東京都23区で最も面積の小さい区、台東区。
そこには素敵なものがギュッと詰まっています。
面積は最小ながらも魅力は最大級の区、台東区。
そんな得する特区台東区の素敵なところをご紹介します。

台東区の航空写真です。赤い点線で囲まれているところが台東区です。

日本の清水寺、フランスのモン・サン・ミッシェル、アメリカの自由の女神像。
これらは世界遺産と称され保護のもとに価値が維持されています。
もちろん、日本にも数多くの世界遺産が存在します。
京都府 17箇所
奈良県 13箇所
さて、東京都にはいくつの世界遺産があると思いますか?
5箇所?10箇所以上?
では、東京都特別区(23区)に限ってはいくつでしょうか?
5箇所?10箇所以上?
気になりますね。
正解は・・・

はい、1箇所です。
国立西洋美術館のみです。
意外と少ないと思いましたよね。
そして、東京都に存在する世界遺産はもう1つ。
小笠原諸島です。
文化遺産と自然遺産が仲良く1つずつです。
小笠原諸島は東京駅から南へ約1,000kmの所にあります。
北緯20度25分~27度44分、東経136度4分~153度59分の広大な海域に大小30余りの島々が散在する領域です。
小笠原村観光協会
では、国立西洋美術館はどこにあると思いますか?
はい、台東区の上野恩賜公園内にあります。
東京都台東区上野公園7番7号です。
国立西洋美術館
東京都に存在する唯一の文化遺産であり東京都特別区に存在する唯一の世界遺産でもある国立西洋美術館は台東区にあります。

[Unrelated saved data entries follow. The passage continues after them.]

(* ===== verification/MatchingTypes.v ===== *)
(** * Ranges of the matching engine's data

    Every number the matching engine stores or publishes is kept in an unbounded [Z] by
    the model.  This file shows that each stays inside the C++ type that holds it, and
    that the identifiers are what they should be: sequence numbers grow strictly, an order
    id is older than every trade it takes part in, and a trade has two parties. *)

From Stdlib Require Import Sorted.
From S2P Require Import Prelude Types Bitmap OrderPool PriceLevel OrderBook BookStore MatchingEngine.
From S2P Require Import MatchingSpec MatchingProofs.

(** A resting order, its id given out by sequence number [last] at the latest. *)
Record order_typed (last : Z) (x : LimitOrder) : Prop := {
  ot_id : 0 < lo_id x <= last;
  ot_account : is_uint 64 (lo_account x);
  ot_price : valid_price (lo_price x);
  ot_quantity : 0 < lo_quantity x < 2 ^ 32
}.

(** A trade, numbered [last] at the latest. *)
Record trade_typed (last : Z) (t : Trade) : Prop := {
  tt_sequence : 0 < trade_sequence t <= last;
  tt_buy : 0 < trade_buy_order_id t < trade_sequence t;
  tt_sell : 0 < trade_sell_order_id t < trade_sequence t;
  tt_parties : trade_buy_order_id t <> trade_sell_order_id t;
  tt_buy_account : is_uint 64 (trade_buy_account_id t);
  tt_sell_account : is_uint 64 (trade_sell_account_id t);
  tt_price : valid_price (trade_price t);
  tt_quantity : 0 < trade_quantity t < 2 ^ 32
}.

Definition book_typed (st : spec_state) : Prop := Forall (order_typed (sp_sequence st)) (sp_book st).

Lemma order_typed_mono last last' x : last <= last' -> order_typed last x -> order_typed last' x.
Proof. intros Hl [? ? ? ?]. split; try done. lia. Qed.

Lemma trade_typed_mono last last' t : last <= last' -> trade_typed last t -> trade_typed last' t.
Proof. intros Hl []. split; try done. lia. Qed.

Lemma spec_trade_typed last seq x r t :
  0 < lo_id x -> lo_id x < seq <= last -> is_uint 64 (lo_account x) ->
  order_typed (seq - 1) r -> lo_id r <> lo_id x -> 0 < t <= lo_quantity r ->
  trade_typed last (spec_trade seq x r t).
Proof.
  intros Hx Hs Ha [Hi Hra Hp Hq] Hne Ht. unfold spec_trade.
  destruct (lo_side x); split; cbn; try done; lia.
Qed.

Lemma spec_trades_typed last x F : forall seq,
  0 < lo_id x <= seq -> is_uint 64 (lo_account x) -> seq + Z.of_nat (length F) <= last ->
  Forall (fun f => order_typed seq f.1 /\ lo_id f.1 <> lo_id x /\ 0 < f.2 <= lo_quantity f.1) F ->
  Forall (trade_typed last) (spec_trades seq x F).
Proof.
  induction F as [|f F IH]; intros seq Hx Ha Hl HF; cbn [spec_trades]; constructor; cbn [length] in Hl;
    apply Forall_cons in HF as [(Hf & Hne & Hq) HF].
  - apply spec_trade_typed; try done; [lia..|]. by replace (seq + 1 - 1) with seq by lia.
  - apply IH; [lia|done|lia|]. eapply Forall_impl; [exact HF|]. intros g (Hg & ?). split; [|done].
    eapply order_typed_mono; [|exact Hg]. lia.
Qed.

Lemma submit_typed st account s p q :
  spec_inv st -> book_typed st -> is_uint 64 account -> admissible_order p q ->
  let '(id, trades, st') := spec_submit st account s p q in
  Forall (trade_typed (sp_sequence st')) trades /\ book_typed st' /\ sp_sequence st <= sp_sequence st'.
Proof.
  intros I T Ha [Hp Hq]. unfold spec_submit. bcase; [split; [constructor|by split]|].
  pose proof (si_seq _ I) as Hs. set (x := mkLimit (sp_sequence st + 1) account s p q).
  unfold book_typed in *. rewrite Forall_forall in T.
  destruct (fills_spec s p q _ (si_wf _ I)) as (Hwf & _ & _ & Hfill & _ & Hmem).
  pose proof (fills_members s p q _ (si_wf _ I)) as HF. set (F := fills s p q _) in *.
  cbn [sp_sequence sp_book]. split; [|split; [|lia]].
  - apply spec_trades_typed; cbn; [lia|done|done|]. eapply Forall_impl; [exact HF|].
    intros f (Hf & _ & Hfq). specialize (T _ Hf). pose proof (ot_id _ _ T). split; [|split; [lia|done]].
    eapply order_typed_mono; [|exact T]. lia.
  - assert (Forall (order_typed (sp_sequence st + 1 + Z.of_nat (length F))) (apply_fills (sp_book st) F)) as HA.
    { apply Forall_forall. intros y Hy. destruct (Hmem _ Hy) as (z & Hz & Ei & Ea & _ & Ep).
      destruct (T _ Hz). pose proof (wf_quantities _ Hwf) as Hw. rewrite Forall_forall in Hw.
      split; rewrite ?Ei, ?Ea, ?Ep; try done; [lia|by apply Hw]. }
    specialize (Hfill ltac:(lia)). bcase; [|done]. apply Forall_app. split; [done|]. constructor; [|constructor].
    split; cbn; try done; lia.
Qed.

(** The trades of a run are numbered in the order they are published. *)
Definition numbered (trades : list Trade) : Prop := StronglySorted Z.lt (trade_sequence <$> trades).

Lemma numbered_app last t1 t2 :
  numbered t1 -> numbered t2 -> Forall (fun t => trade_sequence t <= last) t1 ->
  Forall (fun t => last < trade_sequence t) t2 -> numbered (t1 ++ t2).
Proof.
  unfold numbered. intros H1 H2 HF1 HF2. rewrite fmap_app.
  induction t1 as [|t t1 IH]; [done|]. cbn in *. apply StronglySorted_inv in H1 as [H1 Hlt].
  apply Forall_cons in HF1 as [Ht HF1]. constructor; [by apply IH|].
  apply Forall_app. split; [done|]. apply Forall_fmap. eapply Forall_impl; [exact HF2|]. cbn. lia.
Qed.

Lemma spec_trades_numbered seq x F :
  numbered (spec_trades seq x F) /\ Forall (fun t => seq < trade_sequence t) (spec_trades seq x F).
Proof.
  revert seq. induction F as [|f F IH]; intros seq; cbn [spec_trades]; [split; constructor|].
  destruct (IH (seq + 1)) as [H1 H2].
  assert (trade_sequence (spec_trade (seq + 1) x f.1 f.2) = seq + 1) as E by (unfold spec_trade; by destruct (lo_side x)).
  split.
  - unfold numbered. cbn [fmap list_fmap]. constructor; [done|]. rewrite E. by apply Forall_fmap.
  - constructor; [rewrite E; lia|]. eapply Forall_impl; [exact H2|]. cbn. lia.
Qed.

Lemma submit_numbered st account s p q :
  let '(id, trades, st') := spec_submit st account s p q in
  numbered trades /\ Forall (fun t => sp_sequence st < trade_sequence t) trades.
Proof.
  unfold spec_submit. bcase; [split; constructor|].
  destruct (spec_trades_numbered (sp_sequence st + 1) (mkLimit (sp_sequence st + 1) account s p q)
    (fills s p q (priority (opposite s) (sp_book st)))) as [H1 H2].
  split; [done|]. eapply Forall_impl; [exact H2|]. cbn. lia.
Qed.

Lemma run_typed subs : forall st,
  spec_inv st -> book_typed st -> admissible_subs subs ->
  Forall (fun m => is_uint 64 (sub_account m)) subs ->
  let '(ids, trades, st') := spec_run st subs in
  Forall (fun id => 0 <= id <= sp_sequence st') ids /\
  Forall (trade_typed (sp_sequence st')) trades /\ book_typed st' /\ sp_sequence st <= sp_sequence st' /\
  numbered trades /\ Forall (fun t => sp_sequence st < trade_sequence t) trades.
Proof.
  induction subs as [|m subs IH]; intros st I T Hadm Hac; cbn [spec_run].
  { split_and!; done || constructor. }
  apply Forall_cons in Hadm as [Hm Hadm]. apply Forall_cons in Hac as [Ha Hac].
  pose proof (submit_typed st _ (sub_side m) _ _ I T Ha Hm) as H1.
  pose proof (submit_numbered st (sub_account m) (sub_side m) (sub_price m) (sub_quantity m)) as H2.
  pose proof (spec_submit_inv st (sub_account m) (sub_side m) (sub_price m) _ I (proj2 Hm)) as I1.
  assert (0 <= (spec_submit st (sub_account m) (sub_side m) (sub_price m) (sub_quantity m)).1.1 <=
    sp_sequence (spec_submit st (sub_account m) (sub_side m) (sub_price m) (sub_quantity m)).2) as Hid.
  { pose proof (si_seq _ I). unfold spec_submit. bcase; cbn; lia. }
  destruct (spec_submit st _ _ _ _) as [[id trades] st1]. cbn [fst snd] in *.
  destruct H1 as (Ht1 & T1 & Hs1), H2 as (Hn1 & Hf1).
  specialize (IH st1 I1 T1 Hadm Hac). destruct (spec_run st1 subs) as [[ids trades'] st2].
  destruct IH as (Hids & Ht2 & T2 & Hs2 & Hn2 & Hf2). split_and!; [|..|done|lia| |].
  - constructor; [lia|done].
  - apply Forall_app. split; [|done]. eapply Forall_impl; [exact Ht1|]. intros t. by apply trade_typed_mono.
  - apply (numbered_app (sp_sequence st1)); [done..| |done].
    eapply Forall_impl; [exact Ht1|]. intros t [[_ ?] _ _ _ _ _ _ _]. done.
  - apply Forall_app. split; [done|]. eapply Forall_impl; [exact Hf2|]. cbn. lia.
Qed.

(** C8: every value of the engine stays in its C++ type.  After any admissible sequence of
    submissions by 64-bit accounts, the ids returned and the sequencer are 64-bit values;
    every resting order has a positive id, a 64-bit account, a price inside the level arrays
    and a positive 32-bit quantity; every trade published has a positive sequence number
    younger than the ids of its two, distinct, orders, 64-bit accounts, a price inside the
    level arrays and a positive 32-bit quantity; trades are published in strictly
    increasing sequence; and the total of every level is a 32-bit value. *)
Theorem engine_data_stays_in_range :
  forall (std_hash : Z -> Z) (base : Z) (subs : list submission),
  admissible_subs subs -> Forall (fun m => is_uint 64 (sub_account m)) subs ->
  Sequencer_init + (1 + DefaultOrderCapacity) * Z.of_nat (length subs) < 2 ^ 64 ->
  exists ids g A,
    engine_run std_hash log_trade (MatchingEngine_new base []) subs = Some (ids, g) /\
    shows std_hash (eng_book g) (eng_heap g) A /\
    is_uint 64 (eng_sequence g) /\
    Forall (fun id => 0 <= id <= eng_sequence g) ids /\
    Forall (order_typed (eng_sequence g)) A /\
    Forall (trade_typed (eng_sequence g)) (eng_env g) /\ numbered (eng_env g) /\
    (forall s p, valid_price p -> is_uint 32 (lvl_total_quantity (level (eng_book g) s p))).
Proof.
  intros std_hash base subs Hadm Hac Hseq.
  pose proof (run_refines std_hash log_trade subs _ spec_new (engine_rel_new std_hash base [])
    spec_inv_new Hadm Hseq) as H.
  pose proof (run_typed subs spec_new spec_inv_new (Forall_nil_2 _) Hadm Hac) as HT.
  destruct (spec_run spec_new subs) as [[ids trades] st].
  destruct H as (g & Eg & (L & R & Ht & EA & Es) & I & Hb & Ee).
  destruct HT as (Hids & Htr & T & Hs & Hn & _). rewrite publish_all_log in Ee. cbn [app] in Ee.
  exists ids, g, (sp_book st). rewrite Es. split; [done|].
  split; [rewrite <- EA; by eapply store_shows|]. cbn [sp_sequence spec_new] in *.
  change (eng_env (MatchingEngine_new base [])) with (@nil Trade) in Ee. cbn [app] in Ee. rewrite Ee.
  split; [pose proof (si_seq _ I); unfold is_uint; lia|]. split_and!; try done.
  intros s p _. rewrite (Ht s p). apply wrap_range. lia.
Qed.

Lemma engine_data_witness :
  exists ids g A,
    engine_run (fun k => k) log_trade (MatchingEngine_new 0 []) demo_subs = Some (ids, g) /\
    shows (fun k => k) (eng_book g) (eng_heap g) A /\
    is_uint 64 (eng_sequence g) /\
    Forall (fun id => 0 <= id <= eng_sequence g) ids /\
    Forall (order_typed (eng_sequence g)) A /\
    Forall (trade_typed (eng_sequence g)) (eng_env g) /\ numbered (eng_env g) /\
    (forall s p, valid_price p -> is_uint 32 (lvl_total_quantity (level (eng_book g) s p))).
Proof.
  apply (engine_data_stays_in_range (fun k => k) 0 demo_subs).
  - unfold admissible_subs, demo_subs, admissible_order, valid_price, MaxPriceLevels.
    repeat constructor; cbn; lia.
  - unfold demo_subs, is_uint. repeat constructor; cbn; lia.
  - vm_compute. reflexivity.
Defined.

この世界遺産は実はフランスが日本に造らせたのはご存知でしょうか?
状況が変わっていればこの建物はフランスの世界遺産だったかもしれないのです。
フランスの世界遺産がたまたま日本にあるとも言えるかもしれません。
そんな数奇な運命をたどった国立西洋美術館についてご紹介します。
(忙しい方のためにまとめを末尾に用意しています。忙しい方はそちらを参照ください。)

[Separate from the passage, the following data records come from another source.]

Lemma strategy_run {X} `{!IStrategy X} std_hash (st : X) decide events : decides std_hash st decide ->
  forall book A ph log, consumer_at std_hash book A ph -> admissible_run A events ->
  exists book', strategy_consume_all (OrderIntentSink0 := recording_sink) std_hash
      (mkStrategyConsumer book st log) events =
    Some (mkStrategyConsumer book' st (log ++ book_intents decide A ph events)).
Proof.
  intros Hdec. induction events as [|event events IH]; intros book A ph log R Hadm.
  { exists book. cbn. by rewrite app_nil_r. }
  destruct Hadm as [Hadm Hrun]. destruct (consume_at _ _ _ _ _ R Hadm) as (book1 & E1 & R1).
  destruct (IH _ _ _ (log ++ option_list (decide (spec_consume A event) (shown (spec_consume A event)
    (fun s p => ph s p + stale_event A event s p)) event)) R1 Hrun) as (book' & E').
  exists book'. cbn [book_intents]. cbn zeta. rewrite app_assoc, <- E'.
  unfold strategy_consume_all. cbn [foldl mbind option_bind].
  unfold MarketDataStrategyConsumer_consume, StrategyEngine_onMarketData.
  cbn [sc_bookConsumer_ sc_strategy_ sc_intentSink_]. rewrite E1. cbn [mbind option_bind].
  rewrite (Hdec _ _ _ event R1). cbn [mbind option_bind].
  destruct (decide _ _ _); cbn [option_list]; [done|]. by rewrite app_nil_r.
Qed.

(** The intents of a run of the threshold strategy, which does not look at the totals. *)
Fixpoint threshold_intents (st : SimpleThresholdStrategy) (A : list LimitOrder)
    (events : list MarketDataEvent) : list OrderIntent :=
  match events with
  | [] => []
  | event :: events =>
      let A := spec_consume A event in
      option_list (threshold_decision st A event) ++ threshold_intents st A events
  end.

国立西洋美術館はフランス政府から寄贈返還された松方コレクション(印象派の絵画およびロダンの彫刻を中心とするフランス美術コレクション)を基礎に、西洋美術に関する作品を広く公衆の観覧に供する機関として、1959(昭和34)年4月に発足しました。以来、広く西洋美術全般を対象とする唯一の国立美術館として、展覧事業を中心に、西洋美術に関する作品および資料の収集、調査研究、保存修復、教育普及、出版物の刊行等を行っています。
引用:美術館概要
1951(昭和26)年4月
大正5年頃から昭和3年頃までの間、当時株式会社川崎造船所の社長であった故松方幸次郎氏がヨーロッパ各地で集めた絵画、彫刻等いわゆる松方コレクションは、サンフランシスコ平和条約により、連合国の管理下にある日本国民の財産として、フランス政府の所有に帰す。しかし同条約調印の際、日本国全権吉田首相はフランス国全権シューマン外相に対し同コレクションの返還方を考慮されたい旨申し入れ、以後この交渉は日仏両国政府間の交渉に移される。
1953(昭和28)年6月
フランス大使から外務大臣あてに覚書提出。日本側が東京にフランス美術館を創設することがコレクション返還の不可欠の条件である旨の要望が出る。
1955(昭和30)年3月
国立フランス美術館(仮称)の建築設計者としてル・コルビュジエ氏を、また日本側協力者として坂倉準三氏、前川國男氏、吉阪隆正氏を決定。
1959(昭和34)年3月
国立西洋美術館建物落成。
引用:美術館の歴史
松方が収集した美術品のうち、かなりの数がヨーロッパに残されていましたが、ロンドンの倉庫にあった作品群は1939(昭和14)年の火災で失われ、現在ではその内容や数さえも確かではありません。一方、パリに残された約400点の作品は、リュクサンブール美術館(当時のフランス現代美術館)の館長レオンス・べネディットに預けられ、彼が館長を兼任したロダン美術館の一角に保管されていました。この作品群は第二次大戦の末期に敵国人財産としてフランス政府の管理下に置かれ、1951(昭和26)年、サンフランシスコ平和条約によってフランスの国有財産となります。しかしその後、フランス政府は日仏友好のためにその大部分を「松方コレクション」として日本に寄贈返還することを決定しました。このコレクションを受け入れて展示するための美術館として、1959(昭和34)年、国立西洋美術館が誕生したのです。
引用:松方コレクション
2016年(平成28)7月17日、イスタンブールで開催された第40回世界遺産委員会において、国立西洋美術館本館および園地を含む、ル・コルビュジエの建築作品群が「ル・コルビュジエの建築作品―近代建築運動への顕著な貢献―」として世界文化遺産に登録されました。フランス、スイス、ベルギー、ドイツ、アルゼンチン、インド、日本の7か国に点在する17の資産で構成されており、三大陸にまたがる複数の構成資産が世界遺産として初めて一括登録されました。これらの資産は総体として、ル・コルビュジエが主要な役割を担った「近代建築運動」、つまり、19世紀以前の伝統的な様式建築を批判し、近代社会の求めに応じた新しい建築をめざした運動が、20世紀を通じて全世界規模で広がり実践されたことを証明しています。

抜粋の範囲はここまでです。